** GOAL OF THE EXERCISE **
Reproduce the entries exactly as they appear below.

[[ SUPPLIED ENTRIES, beginning ]]

Lemma Forall2_map_eq (A B C : Type) (R : A -> B -> Prop) (f : A -> C)
      (g : B -> C) (l : list A) (l' : list B) :
  (forall x y, R x y -> f x = g y) ->
  Forall2 R l l' -> map f l = map g l'.
Proof.
  intros HR. induction 1 as [|x y l l' Hxy _ IH]; simpl; [reflexivity|].
  now rewrite (HR x y Hxy), IH.
Qed.

Lemma cleans_id (raw row : Row) : cleans raw row -> id_of raw = id_of row.
Proof. intros (t & _ & ->). reflexivity. Qed.

(** Filtering rows keeps their ids distinct. *)
Lemma unique_ids_filter (keep : Row -> bool) (df : DataFrame) :
  NoDup (map (fun r => id_of r) df) ->
  NoDup (map (fun r => id_of r) (filter keep df)).
Proof.
  intros Hids. induction df as [|r df IH]; simpl; [constructor|].
  inversion Hids as [|? ? Hr Hdf]; subst.
  destruct (keep r); simpl; [|auto].
  constructor; [|auto].
  intros Hin. apply Hr. apply in_map_iff in Hin.
  destruct Hin as (r' & Hid & Hin). apply filter_In in Hin.
  apply in_map_iff. exists r'. tauto.
Qed.

Lemma find_absent (k : string) (l : DataFrame) :
  ~ In k (map (fun r => id_of r) l) -> find (has_id k) l = None.
Proof.
  induction l as [|x l IH]; simpl; [reflexivity|]. intros H.
  destruct (String.eqb_spec (id_of x) k) as [Heq | _]; [tauto|].
  apply IH. tauto.
Qed.

Lemma find_filter_unique (k : string) (p : Row -> bool) (l : DataFrame) :
  NoDup (map (fun r => id_of r) l) ->
  find (has_id k) (filter p l) =
    match find (has_id k) l with
    | Some r => if p r then Some r else None
    | None => None
    end.
Proof.
  induction l as [|x l IH]; simpl; intros H; [reflexivity|].
  inversion H as [|? ? Hx Hl]; subst.
  destruct (String.eqb_spec (id_of x) k) as [Heq | Hne].
  - destruct (p x); simpl.
    + destruct (String.eqb_spec (id_of x) k); [reflexivity | contradiction].
    + apply find_absent. rewrite <- Heq. intros Hin. apply Hx.
      apply in_map_iff in Hin. destruct Hin as (y & Hy & Hin).
      apply filter_In in Hin. apply in_map_iff. exists y. tauto.
  - destruct (p x); simpl; [|auto].
    destruct (String.eqb_spec (id_of x) k); [contradiction | auto].
Qed.

Lemma find_Forall2 (R : Row -> Row -> Prop) (p : Row -> bool)
      (l l' : DataFrame) :
  (forall x y, R x y -> p x = p y) ->
  Forall2 R l l' ->
  match find p l with
  | Some x => exists y, find p l' = Some y /\ R x y
  | None => find p l' = None
  end.
Proof.
  intros HR. induction 1 as [|x y l l' Hxy _ IH]; simpl; [reflexivity|].
  rewrite <- (HR x y Hxy). destruct (p x); [eauto | exact IH].
Qed.

(** The table [clean_data] started from and the one it returned. *)
Lemma clean_data_cleaned (w w1 : World) (d c : ref) (df out : DataFrame) :
  data (self w) = Some d ->
  table w d = Some df ->
  clean_data w = (inr c, w1) ->
  table w1 c = Some out ->
  cleaned df = inr out.
Proof.
  intros Hd Hdf Hrun Hout.
  destruct (clean_data_table w w1 c out Hrun Hout) as (d' & df' & Hd' & Hdf' & Hc).
  rewrite Hd in Hd'; inversion Hd'; subst d'.
  rewrite Hdf in Hdf'; now inversion Hdf'; subst df'.
Qed.

(** X1.  The cleaned table is the raw table without the later duplicates and
    without the rows whose duration is missing or not positive, in the order
    of the raw table; a row kept has its missing counters set to 0 and its
    timestamp parsed, and is otherwise as it was. *)
Theorem clean_data_rows_in_order
        (w w1 : World) (d c : ref) (df out : DataFrame) :
  data (self w) = Some d ->
  table w d = Some df ->
  clean_data w = (inr c, w1) ->
  table w1 c = Some out ->
  Forall2 (fun raw row =>
             exists t,
               to_datetime_cell (published_at (video raw)) = inr t /\
               row = set_published_at (numeric_fillna raw) t)
          (filter positive_duration (drop_duplicates df)) out.
Proof.
  intros Hd Hdf Hrun Hout.
  apply cleaned_Forall2. now apply (clean_data_cleaned w w1 d c).
Qed.

Lemma clean_data_rows_in_order_witness :
  Forall2 (fun raw row =>
             exists t,
               to_datetime_cell (published_at (video raw)) = inr t /\
               row = set_published_at (numeric_fillna raw) t)
          (filter positive_duration
                  (drop_duplicates [vid1; unmeasured; vid1; vid2]))
          [set_published_at (numeric_fillna vid1) (Timestamp jan1);
           set_published_at (numeric_fillna vid2) (Timestamp jan2)].
Proof.
  apply (clean_data_rows_in_order
           (transformer_on [vid1; unmeasured; vid1; vid2])
           (snd (clean_data (transformer_on [vid1; unmeasured; vid1; vid2])))
           0%nat 3%nat).
  - reflexivity.
  - reflexivity.
  - vm_compute. reflexivity.
  - vm_compute. reflexivity.
Defined.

[[ SUPPLIED ENTRIES, end ]]

** EXERCISE RESULT **
Lemma Forall2_map_eq (A B C : Type) (R : A -> B -> Prop) (f : A -> C)
      (g : B -> C) (l : list A) (l' : list B) :
  (forall x y, R x y -> f x = g y) ->
  Forall2 R l l' -> map f l = map g l'.
Proof.
  intros HR. induction 1 as [|x y l l' Hxy _ IH]; simpl; [reflexivity|].
  now rewrite (HR x y Hxy), IH.
Qed.

Lemma cleans_id (raw row : Row) : cleans raw row -> id_of raw = id_of row.
Proof. intros (t & _ & ->). reflexivity. Qed.

(** Filtering rows keeps their ids distinct. *)
Lemma unique_ids_filter (keep : Row -> bool) (df : DataFrame) :
  NoDup (map (fun r => id_of r) df) ->
  NoDup (map (fun r => id_of r) (filter keep df)).
Proof.
  intros Hids. induction df as [|r df IH]; simpl; [constructor|].
  inversion Hids as [|? ? Hr Hdf]; subst.
  destruct (keep r); simpl; [|auto].
  constructor; [|auto].
  intros Hin. apply Hr. apply in_map_iff in Hin.
  destruct Hin as (r' & Hid & Hin). apply filter_In in Hin.
  apply in_map_iff. exists r'. tauto.
Qed.

Lemma find_absent (k : string) (l : DataFrame) :
  ~ In k (map (fun r => id_of r) l) -> find (has_id k) l = None.
Proof.
  induction l as [|x l IH]; simpl; [reflexivity|]. intros H.
  destruct (String.eqb_spec (id_of x) k) as [Heq | _]; [tauto|].
  apply IH. tauto.
Qed.

Lemma find_filter_unique (k : string) (p : Row -> bool) (l : DataFrame) :
  NoDup (map (fun r => id_of r) l) ->
  find (has_id k) (filter p l) =
    match find (has_id k) l with
    | Some r => if p r then Some r else None
    | None => None
    end.
Proof.
  induction l as [|x l IH]; simpl; intros H; [reflexivity|].
  inversion H as [|? ? Hx Hl]; subst.
  destruct (String.eqb_spec (id_of x) k) as [Heq | Hne].
  - destruct (p x); simpl.
    + destruct (String.eqb_spec (id_of x) k); [reflexivity | contradiction].
    + apply find_absent. rewrite <- Heq. intros Hin. apply Hx.
      apply in_map_iff in Hin. destruct Hin as (y & Hy & Hin).
      apply filter_In in Hin. apply in_map_iff. exists y. tauto.
  - destruct (p x); simpl; [|auto].
    destruct (String.eqb_spec (id_of x) k); [contradiction | auto].
Qed.

Lemma find_Forall2 (R : Row -> Row -> Prop) (p : Row -> bool)
      (l l' : DataFrame) :
  (forall x y, R x y -> p x = p y) ->
  Forall2 R l l' ->
  match find p l with
  | Some x => exists y, find p l' = Some y /\ R x y
  | None => find p l' = None
  end.
Proof.
  intros HR. induction 1 as [|x y l l' Hxy _ IH]; simpl; [reflexivity|].
  rewrite <- (HR x y Hxy). destruct (p x); [eauto | exact IH].
Qed.

(** The table [clean_data] started from and the one it returned. *)
Lemma clean_data_cleaned (w w1 : World) (d c : ref) (df out : DataFrame) :
  data (self w) = Some d ->
  table w d = Some df ->
  clean_data w = (inr c, w1) ->
  table w1 c = Some out ->
  cleaned df = inr out.
Proof.
  intros Hd Hdf Hrun Hout.
  destruct (clean_data_table w w1 c out Hrun Hout) as (d' & df' & Hd' & Hdf' & Hc).
  rewrite Hd in Hd'; inversion Hd'; subst d'.
  rewrite Hdf in Hdf'; now inversion Hdf'; subst df'.
Qed.

(** X1.  The cleaned table is the raw table without the later duplicates and
    without the rows whose duration is missing or not positive, in the order
    of the raw table; a row kept has its missing counters set to 0 and its
    timestamp parsed, and is otherwise as it was. *)
Theorem clean_data_rows_in_order
        (w w1 : World) (d c : ref) (df out : DataFrame) :
  data (self w) = Some d ->
  table w d = Some df ->
  clean_data w = (inr c, w1) ->
  table w1 c = Some out ->
  Forall2 (fun raw row =>
             exists t,
               to_datetime_cell (published_at (video raw)) = inr t /\
               row = set_published_at (numeric_fillna raw) t)
          (filter positive_duration (drop_duplicates df)) out.
Proof.
  intros Hd Hdf Hrun Hout.
  apply cleaned_Forall2. now apply (clean_data_cleaned w w1 d c).
Qed.

Lemma clean_data_rows_in_order_witness :
  Forall2 (fun raw row =>
             exists t,
               to_datetime_cell (published_at (video raw)) = inr t /\
               row = set_published_at (numeric_fillna raw) t)
          (filter positive_duration
                  (drop_duplicates [vid1; unmeasured; vid1; vid2]))
          [set_published_at (numeric_fillna vid1) (Timestamp jan1);
           set_published_at (numeric_fillna vid2) (Timestamp jan2)].
Proof.
  apply (clean_data_rows_in_order
           (transformer_on [vid1; unmeasured; vid1; vid2])
           (snd (clean_data (transformer_on [vid1; unmeasured; vid1; vid2])))
           0%nat 3%nat).
  - reflexivity.
  - reflexivity.
  - vm_compute. reflexivity.
  - vm_compute. reflexivity.
Defined.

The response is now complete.